--- What the task asks ---
Using the entries that follow, state how many lines contain "name", with no other words.

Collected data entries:
%%

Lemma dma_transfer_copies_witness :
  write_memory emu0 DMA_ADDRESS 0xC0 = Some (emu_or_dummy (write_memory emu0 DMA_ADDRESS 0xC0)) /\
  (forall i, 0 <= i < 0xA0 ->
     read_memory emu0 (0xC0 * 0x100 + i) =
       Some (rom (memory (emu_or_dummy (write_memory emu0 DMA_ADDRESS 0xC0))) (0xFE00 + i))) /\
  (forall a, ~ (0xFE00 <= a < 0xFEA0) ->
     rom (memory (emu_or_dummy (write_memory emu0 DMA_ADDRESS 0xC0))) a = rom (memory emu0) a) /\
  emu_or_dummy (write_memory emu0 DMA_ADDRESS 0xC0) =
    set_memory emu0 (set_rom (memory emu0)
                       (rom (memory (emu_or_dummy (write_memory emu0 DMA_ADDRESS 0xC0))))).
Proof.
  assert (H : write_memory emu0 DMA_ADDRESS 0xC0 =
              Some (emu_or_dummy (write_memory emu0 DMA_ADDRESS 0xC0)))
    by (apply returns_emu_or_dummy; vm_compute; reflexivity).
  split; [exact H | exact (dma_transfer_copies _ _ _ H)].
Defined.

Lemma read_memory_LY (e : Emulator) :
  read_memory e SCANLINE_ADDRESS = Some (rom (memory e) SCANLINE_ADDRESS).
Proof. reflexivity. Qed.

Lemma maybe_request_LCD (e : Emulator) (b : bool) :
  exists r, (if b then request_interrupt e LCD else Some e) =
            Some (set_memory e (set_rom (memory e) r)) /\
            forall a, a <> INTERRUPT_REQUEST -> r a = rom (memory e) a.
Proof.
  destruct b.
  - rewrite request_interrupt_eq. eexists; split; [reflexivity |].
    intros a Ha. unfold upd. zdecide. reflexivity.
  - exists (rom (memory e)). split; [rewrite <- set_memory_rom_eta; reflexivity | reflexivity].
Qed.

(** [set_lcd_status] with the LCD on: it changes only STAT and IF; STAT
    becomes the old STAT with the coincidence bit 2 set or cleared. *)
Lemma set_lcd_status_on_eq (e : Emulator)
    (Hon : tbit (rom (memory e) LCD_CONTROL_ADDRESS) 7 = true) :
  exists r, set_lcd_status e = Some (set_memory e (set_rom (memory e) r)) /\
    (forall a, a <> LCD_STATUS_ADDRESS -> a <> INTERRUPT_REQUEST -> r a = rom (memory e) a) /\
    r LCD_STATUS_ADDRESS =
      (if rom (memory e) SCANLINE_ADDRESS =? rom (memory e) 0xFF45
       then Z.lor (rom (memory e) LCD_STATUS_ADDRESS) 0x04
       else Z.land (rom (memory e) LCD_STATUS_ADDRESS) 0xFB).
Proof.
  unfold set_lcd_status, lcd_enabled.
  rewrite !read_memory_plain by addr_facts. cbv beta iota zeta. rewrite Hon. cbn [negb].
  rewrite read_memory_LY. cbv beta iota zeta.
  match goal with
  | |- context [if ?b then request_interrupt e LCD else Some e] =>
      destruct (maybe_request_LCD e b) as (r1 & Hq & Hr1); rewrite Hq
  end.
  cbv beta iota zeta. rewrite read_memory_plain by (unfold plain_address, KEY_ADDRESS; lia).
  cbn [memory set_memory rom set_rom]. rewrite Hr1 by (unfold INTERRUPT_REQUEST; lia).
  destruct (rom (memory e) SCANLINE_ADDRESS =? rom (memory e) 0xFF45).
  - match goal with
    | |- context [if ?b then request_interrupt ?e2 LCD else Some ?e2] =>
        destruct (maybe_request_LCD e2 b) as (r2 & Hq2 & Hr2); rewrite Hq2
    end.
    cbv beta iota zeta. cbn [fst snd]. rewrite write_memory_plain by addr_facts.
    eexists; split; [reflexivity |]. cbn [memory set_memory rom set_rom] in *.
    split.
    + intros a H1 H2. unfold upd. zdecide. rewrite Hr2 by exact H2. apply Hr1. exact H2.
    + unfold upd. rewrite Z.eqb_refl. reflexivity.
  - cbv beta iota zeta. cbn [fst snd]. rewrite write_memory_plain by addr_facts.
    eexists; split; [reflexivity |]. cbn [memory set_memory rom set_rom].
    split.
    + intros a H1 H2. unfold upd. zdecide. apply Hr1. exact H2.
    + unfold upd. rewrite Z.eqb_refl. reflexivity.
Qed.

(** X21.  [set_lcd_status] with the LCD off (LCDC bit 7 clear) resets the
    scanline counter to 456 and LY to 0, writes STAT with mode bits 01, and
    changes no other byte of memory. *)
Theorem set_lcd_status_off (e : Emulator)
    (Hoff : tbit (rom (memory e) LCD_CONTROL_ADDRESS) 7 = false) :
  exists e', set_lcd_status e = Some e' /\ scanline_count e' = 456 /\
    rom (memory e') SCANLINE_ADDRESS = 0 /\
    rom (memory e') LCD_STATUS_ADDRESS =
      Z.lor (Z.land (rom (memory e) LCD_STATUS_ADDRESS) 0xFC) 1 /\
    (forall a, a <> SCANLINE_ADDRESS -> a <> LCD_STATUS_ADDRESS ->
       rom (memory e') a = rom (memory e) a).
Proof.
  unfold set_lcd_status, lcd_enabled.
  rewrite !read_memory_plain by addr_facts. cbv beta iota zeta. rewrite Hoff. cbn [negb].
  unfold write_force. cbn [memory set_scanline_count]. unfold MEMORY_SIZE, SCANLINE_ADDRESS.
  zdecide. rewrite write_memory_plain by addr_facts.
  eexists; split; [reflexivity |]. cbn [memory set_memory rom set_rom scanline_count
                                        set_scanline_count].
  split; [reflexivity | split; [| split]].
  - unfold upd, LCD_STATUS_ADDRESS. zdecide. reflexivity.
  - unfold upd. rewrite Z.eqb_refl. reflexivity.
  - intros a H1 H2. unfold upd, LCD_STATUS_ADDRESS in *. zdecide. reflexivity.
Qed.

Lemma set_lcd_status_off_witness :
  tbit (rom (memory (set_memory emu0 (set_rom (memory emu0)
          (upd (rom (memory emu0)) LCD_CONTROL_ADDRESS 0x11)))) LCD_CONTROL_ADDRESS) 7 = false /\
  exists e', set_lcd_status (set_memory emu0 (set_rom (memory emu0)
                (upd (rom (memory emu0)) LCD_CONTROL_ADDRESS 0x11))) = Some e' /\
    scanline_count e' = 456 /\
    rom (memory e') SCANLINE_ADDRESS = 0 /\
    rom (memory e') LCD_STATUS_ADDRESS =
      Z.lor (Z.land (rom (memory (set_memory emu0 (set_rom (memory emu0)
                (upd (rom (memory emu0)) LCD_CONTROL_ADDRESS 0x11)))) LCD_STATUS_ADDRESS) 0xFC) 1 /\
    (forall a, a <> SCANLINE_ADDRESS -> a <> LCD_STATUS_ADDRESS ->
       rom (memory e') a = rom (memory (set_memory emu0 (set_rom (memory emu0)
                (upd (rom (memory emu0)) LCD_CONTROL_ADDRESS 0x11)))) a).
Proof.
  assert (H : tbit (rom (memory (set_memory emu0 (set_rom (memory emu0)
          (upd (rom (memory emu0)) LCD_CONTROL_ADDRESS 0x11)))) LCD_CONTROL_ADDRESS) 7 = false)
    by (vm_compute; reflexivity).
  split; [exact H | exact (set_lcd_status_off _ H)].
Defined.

%%
%%

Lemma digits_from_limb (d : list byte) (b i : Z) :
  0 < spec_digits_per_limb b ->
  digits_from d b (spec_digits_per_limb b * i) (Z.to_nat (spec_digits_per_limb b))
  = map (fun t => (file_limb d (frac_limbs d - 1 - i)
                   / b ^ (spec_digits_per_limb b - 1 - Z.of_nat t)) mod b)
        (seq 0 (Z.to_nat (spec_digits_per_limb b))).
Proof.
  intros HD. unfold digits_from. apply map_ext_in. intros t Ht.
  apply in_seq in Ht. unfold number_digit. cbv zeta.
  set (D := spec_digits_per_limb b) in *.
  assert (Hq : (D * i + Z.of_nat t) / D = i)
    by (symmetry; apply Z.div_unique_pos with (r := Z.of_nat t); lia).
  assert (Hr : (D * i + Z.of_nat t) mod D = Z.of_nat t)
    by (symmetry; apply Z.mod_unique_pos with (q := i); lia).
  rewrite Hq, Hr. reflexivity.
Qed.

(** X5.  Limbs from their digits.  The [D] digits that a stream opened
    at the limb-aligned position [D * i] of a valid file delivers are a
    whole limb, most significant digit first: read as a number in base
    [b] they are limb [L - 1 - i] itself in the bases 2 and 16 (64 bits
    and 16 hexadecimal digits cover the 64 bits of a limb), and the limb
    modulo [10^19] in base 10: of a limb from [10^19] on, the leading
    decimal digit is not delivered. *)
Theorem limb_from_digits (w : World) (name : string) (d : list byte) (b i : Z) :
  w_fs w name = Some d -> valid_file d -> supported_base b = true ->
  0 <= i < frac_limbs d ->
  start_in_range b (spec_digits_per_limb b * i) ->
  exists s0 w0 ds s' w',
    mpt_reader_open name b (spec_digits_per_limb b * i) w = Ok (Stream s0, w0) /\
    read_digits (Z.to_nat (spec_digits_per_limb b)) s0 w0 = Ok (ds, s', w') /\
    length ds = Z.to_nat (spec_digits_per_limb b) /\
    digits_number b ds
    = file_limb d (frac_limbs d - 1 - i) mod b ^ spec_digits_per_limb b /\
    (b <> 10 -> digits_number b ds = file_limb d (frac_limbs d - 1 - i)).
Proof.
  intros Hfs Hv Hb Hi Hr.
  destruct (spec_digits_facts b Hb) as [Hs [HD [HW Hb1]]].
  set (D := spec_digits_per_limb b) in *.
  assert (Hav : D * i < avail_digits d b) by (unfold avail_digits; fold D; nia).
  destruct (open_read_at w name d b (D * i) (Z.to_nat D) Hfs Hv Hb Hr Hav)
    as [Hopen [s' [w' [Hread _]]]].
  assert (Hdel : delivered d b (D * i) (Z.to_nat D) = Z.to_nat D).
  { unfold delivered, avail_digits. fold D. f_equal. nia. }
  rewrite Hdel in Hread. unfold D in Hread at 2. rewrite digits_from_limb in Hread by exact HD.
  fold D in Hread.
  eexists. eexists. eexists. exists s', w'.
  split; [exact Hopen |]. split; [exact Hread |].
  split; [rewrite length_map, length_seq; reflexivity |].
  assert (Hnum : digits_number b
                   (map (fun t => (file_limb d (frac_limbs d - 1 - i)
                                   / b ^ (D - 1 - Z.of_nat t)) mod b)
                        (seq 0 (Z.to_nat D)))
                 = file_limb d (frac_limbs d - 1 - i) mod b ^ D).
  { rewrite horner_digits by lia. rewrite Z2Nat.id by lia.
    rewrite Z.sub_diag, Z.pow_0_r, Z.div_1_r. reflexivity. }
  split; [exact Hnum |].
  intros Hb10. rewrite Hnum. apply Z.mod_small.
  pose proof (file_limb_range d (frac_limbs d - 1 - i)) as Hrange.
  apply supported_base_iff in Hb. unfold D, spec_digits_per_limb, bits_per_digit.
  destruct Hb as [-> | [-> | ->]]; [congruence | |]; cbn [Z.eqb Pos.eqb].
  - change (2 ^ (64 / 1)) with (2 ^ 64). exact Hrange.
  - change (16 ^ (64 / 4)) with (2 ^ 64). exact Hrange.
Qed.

%%

--- Your response ---
4